Your healthcare provider is the best person to answer your questions. He or she can tell you what your treatment choices are, how successful they’re expected to be, and what the risks and side effects might be. Your healthcare provider may advise a specific treatment. Or he or she may offer more than one option, giving you a choice. This can be a hard decision to make. Each type of treatment has different benefits and risks. You may want to learn all you can about your cancer and treatment choices so that you can make decisions about your care.
Talk with your healthcare provider to get answers to your questions. It’s important to take the time to make the best decision for you.
The goal of hormone treatment is to lower or block male hormones, such as testosterone, which can cause the cancer to grow. Hormone therapy may involve hormone shots done once a month or every few months. Pills can also be taken to help control hormones. Another way is to have surgery to remove the testicles. (The testicles make most of a man's testosterone.) Hormone treatment does not cure prostate cancer, but it slows its growth. Hormone therapy can be used alone, or it can be used with other treatments like radiation.
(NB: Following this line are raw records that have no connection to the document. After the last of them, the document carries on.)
Lemma add_description_result w i options :
  writer_wf w -> interface_typed i -> Forall option_typed options -> wr_output_failure w = None ->
  match add_interface_description_with_options i options w with
  | (Ok id, w') => exists e interfaces tsresol s, ng_added w e interfaces i options tsresol /\ id = zlen interfaces /\
      sink_bytes s = sink_bytes (wr_inner w) ++ description_block e i options tsresol /\
      w' = mkWriter s (WriterPcapNg e (interfaces ++ [i])) (wr_max_size w) (wr_max_interfaces w) (wr_budget w) None
  | (Err err, w') => (exists io, err = CIo io /\ wr_output_failure w' = Some (snapshot io)) \/ not_io err /\ w' = w
  | (Panic, _) => False
  end.
Proof.
  intros [Hm Hw] Hi Ho Hn. unfold add_interface_description_with_options, mbind, stm_bind, lift, gets, ensure_output_available.
  rewrite Hn. assert (0 <= interface_description_base_length (if_timestamp_offset i)) as Hb
    by (unfold interface_description_base_length; by destruct (_ =? _)).
  pose proof (check_interface_options_ends options Ho _ Hb) as Hc.
  destruct (check_interface_options _ options) as [total|err|]; [|by right|done]. cbn in Hc.
  destruct (negb (is_empty options) && (wr_max_size w <? total)) eqn:Es; [by right|]. unfold pcapng_interfaces.
  destruct (wr_state w) as [e precision snap_len link|e interfaces] eqn:Ew; [by right|].
  pose proof (validate_new_interface_ends i interfaces (wr_max_size w) (wr_max_interfaces w)) as Hv.
  destruct (validate_new_interface i interfaces (wr_max_size w) (wr_max_interfaces w)) as [id|err|] eqn:Ev; [|by right|done].
  apply validate_new_interface_Ok in Ev as (-> & Hu & Hl & Hmax & Hbase & tsresol & Hr).
  assert (Forall custom_option options) as Hco by (destruct Hc as [[? _]|(? & _)]; done).
  pose proof (interface_typed_wf i tsresol Hi Hl Hr) as Hiw.
  pose proof (write_interface_result w e interfaces i options tsresol Hn Ew Hiw Hco Hr) as Hres.
  destruct (write_interface i options w) as [[a|err|] w']; [|done|done]. destruct Hres as (Hsize & s & Hbytes & ->).
  exists e, interfaces, tsresol, s. split; [|done]. split; try done. split; [|done]. unfold description_size.
  destruct options as [|o options]; [cbn; lia|]. cbn [is_empty negb andb] in Es. apply Z.ltb_ge in Es.
  destruct Hc as [[_ ->]|(_ & ? & _)]; [|done]. unfold description_size in Hsize. unfold usize_max, u64_max, u32_max in *. lia.
Qed.

(** ** Operations of a caller *)

Inductive writer_op : Type :=
| OpAddInterface (link : Z)
| OpInterface (description : Interface) (options : list PcapNgOption)
| OpFrame (frame : Frame)
| OpFlush (flushed : option IoError).

Definition writer_step (op : writer_op) : stm Writer unit :=
  match op with
  | OpAddInterface link => _ ← Writer_add_interface link; mret tt
  | OpInterface description options => _ ← add_interface_description_with_options description options; mret tt
  | OpFrame frame => write_frame frame
  | OpFlush flushed => Writer_flush flushed
  end.

Definition op_wf (op : writer_op) : Prop :=
  match op with
  | OpAddInterface link => is_u32 link
  | OpInterface description options => interface_typed description /\ Forall option_typed options
  | OpFrame frame => frame_wf frame
  | OpFlush _ => True
  end.

Lemma add_interface_eq w link : wr_output_failure w = None ->
  writer_step (OpAddInterface link) w =
  (if wr_max_size w <=? u32_max
   then writer_step (OpInterface (mkInterface link (wr_max_size w) WRITER_TIMESTAMP_RESOLUTION 0) []) w
   else (Err (CSizeLimitExceeded "capture size" (wr_max_size w) u32_max), w)).
Proof.
  intros Hn. cbn [writer_step]. unfold Writer_add_interface, usize_to_u32_limit, mbind, stm_bind, gets, lift, ensure_output_available at 1.
  rewrite Hn. by destruct (wr_max_size w <=? u32_max).
Qed.

Lemma writer_step_failed op w failure : wr_output_failure w = Some failure ->
  writer_step op w = (Err (OutputFailure_to_error failure), w).
Proof.
  intros Hf. assert (ensure_output_available w = Err (OutputFailure_to_error failure)) as He by (unfold ensure_output_available; by rewrite Hf).
  destruct op; cbn [writer_step]; unfold Writer_add_interface, add_interface_description_with_options, write_frame, Writer_flush,
    prepare_frame, mbind, stm_bind; by rewrite He.
Qed.

(** An operation that fails on the stream leaves the failure behind. *)
Lemma description_failure w w' d options io : writer_wf w -> interface_typed d -> Forall option_typed options ->
  wr_output_failure w = None -> writer_step (OpInterface d options) w = (Err (CIo io), w') -> wr_output_failure w' = Some (snapshot io).
Proof.
  intros Hw Hd Hop Hn E. pose proof (add_description_result w d options Hw Hd Hop Hn) as Hr. cbn [writer_step] in E.
  unfold mbind, stm_bind in E. destruct (add_interface_description_with_options d options w) as [[id|err|] w1]; simplify_eq.
  destruct Hr as [(io' & [= <-] & ?)|[Hio _]]; [done|]. by destruct (Hio io).
Qed.

Lemma frame_failure w w' f io : writer_wf w -> frame_wf f -> wr_output_failure w = None ->
  write_frame f w = (Err (CIo io), w') -> wr_output_failure w' = Some (snapshot io).
Proof.
  intros Hw Hf Hn E. pose proof (prepare_frame_ends w f Hw Hf Hn) as Hp. destruct (prepare_frame w f) as [plan|err|] eqn:Epl; [| |done].
  - destruct (write_frame_spec w f plan Hw Hf Epl) as [H _]. rewrite E in H. by destruct H as (io' & [= <-] & ? & _).
  - unfold write_frame, mbind, stm_bind in E. rewrite Epl in E. simplify_eq. by destruct (Hp io).
Qed.

Lemma operation_failure w w' op io : writer_wf w -> op_wf op -> wr_output_failure w = None ->
  (forall flushed, op <> OpFlush flushed) -> writer_step op w = (Err (CIo io), w') -> wr_output_failure w' = Some (snapshot io).
Proof.
  intros Hw Ho Hn Hflush Hs. destruct op as [link|d options|f|flushed].
  - rewrite add_interface_eq in Hs by done. destruct (Z.leb_spec (wr_max_size w) u32_max); [|done].
    eapply description_failure; [done| |constructor|done|exact Hs]. destruct Hw as [Hm _]. cbn in Ho.
    unfold interface_typed, is_u32, is_i64, i64_max, u32_max in *. cbn in *. lia.
  - destruct Ho. by eapply description_failure.
  - cbn [writer_step] in Hs. unfold mbind, stm_bind in Hs. by eapply frame_failure.
  - by destruct (Hflush flushed).
Qed.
Radiation therapy can be done with external beam radiation therapy, also called EBRT. For this, a machine sends a beam of radiation to your prostate. Internal radiation, also called brachytherapy, may be used along with EBRT. To do this, tiny metal radioactive seeds are put into your prostate using thin, hollow needles. If your cancer has spread far from your prostate, such as to your bones, radiation therapy might be used to help ease pain or other symptoms. If the cancer has spread to many bones, you may have an injection of a liquid radioactive medicine instead.
Chemotherapy is the use of medicines to slow the growth of cancer and reduce symptoms. It’s most often used if cancer has stopped responding to hormone treatment. It might also be used along with hormone therapy as the first treatment. Chemotherapy does not cure the cancer. It can decrease the pain from with prostate cancer, shrink the tumor, lower the levels of prostate-specific antigen (PSA), and may help you live longer.
A vaccine is a type of medicine that can help boost the immune system. Vaccines are usually given to help protect the body against infections. There is a vaccine (sipuleucel-T) that can be used to boost the immune system to help treat prostate cancer. It is used to treat late-stage prostate cancer that is no longer reacting to hormone therapy, but is causing few or no symptoms. The vaccine does not cure prostate cancer. But it can often help men live longer.
If prostate cancer spreads, it often goes to the bones first. This can cause pain and other symptoms. Different types of medicines can be used to help slow the growth of the cancer in the bones and help relieve symptoms.
At first, thinking about treatment options may seem overwhelming. Talk with your healthcare providers and loved ones. Make a list of questions. Think about the benefits and possible side effects of each option. Discuss your concerns with your healthcare providers before making a decision.